[Assignment] Go over the data and keep only the lines that include "Microsecond".

[Entries supplied]
(** * pkg/tls: key / CSR builder and certificate expiry check

    A shallow embedding of [pkg/tls/tls.go].  The package is glue code over
    the Go standard library ([net], [encoding/pem], [crypto/x509],
    [crypto/rsa], [time]) and the Kubernetes certificates API types.  The
    functions of the package are transcribed below; the library entry points
    they call are the fields of the class [GoLib], so that every theorem
    about the package holds whatever those entry points compute; where a
    property rests on what the library does, that is a stated condition. *)

From Stdlib Require Import ZArith Zcong Lia Ascii String.
From stdpp Require Import base numbers list strings.

Open Scope Z_scope.

(** ** Go values *)

(** [[]byte]. *)
Abbreviation bytes := (list Byte.byte).

(** A Go [error], identified with the text its [Error()] method returns. *)
Definition error := string.

(** The result of a Go function returning [(T, error)]. *)
Inductive result (A : Type) : Type :=
| Ok (a : A)
| Err (e : error).
Arguments Ok {A} a.
Arguments Err {A} e.

(** The outcome of a call that has no error result but may panic. *)
Inductive outcome (A : Type) : Type :=
| Returns (a : A)
| Panics.
Arguments Returns {A} a.
Arguments Panics {A}.

(** [errors.New]. *)
Definition errors_New (text : string) : error := text.

(** ** package time

    A [time.Time] is an instant with nanosecond resolution.  Its range (64-bit
    seconds) is wider than that of a [Duration], so instants are unbounded
    integers counting nanoseconds, while a [Duration] is a 64-bit count of
    nanoseconds. *)
Module time.

Definition Time := Z.
Definition Duration := Z.

Definition minDuration : Duration := - 2 ^ 63.
Definition maxDuration : Duration := 2 ^ 63 - 1.

Definition Nanosecond : Duration := 1.
Definition Microsecond : Duration := 1000 * Nanosecond.
Definition Millisecond : Duration := 1000 * Microsecond.
Definition Second : Duration := 1000 * Millisecond.
Definition Minute : Duration := 60 * Second.
Definition Hour : Duration := 60 * Minute.

(** [t.Sub(u)]: the duration [t - u]; when it does not fit a [Duration]
    the nearest of [minDuration] and [maxDuration] is returned.  Neither a
    parsed [NotAfter] nor a caller supplied instant is compared on the
    monotonic clock, so the wall clock difference is the one taken. *)
Definition Sub (t u : Time) : Duration :=
  let d := t - u in
  if d <? minDuration then minDuration
  else if maxDuration <? d then maxDuration
  else d.

End time.

(** ** Library types used by the package

    One module per Go package, so that the names of the source survive. *)

Module net.
(** [net.IP]: the bytes of an address. *)
Abbreviation IP := (list Byte.byte).
End net.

[Result of this task]
Definition Microsecond : Duration := 1000 * Nanosecond.
Definition Millisecond : Duration := 1000 * Microsecond.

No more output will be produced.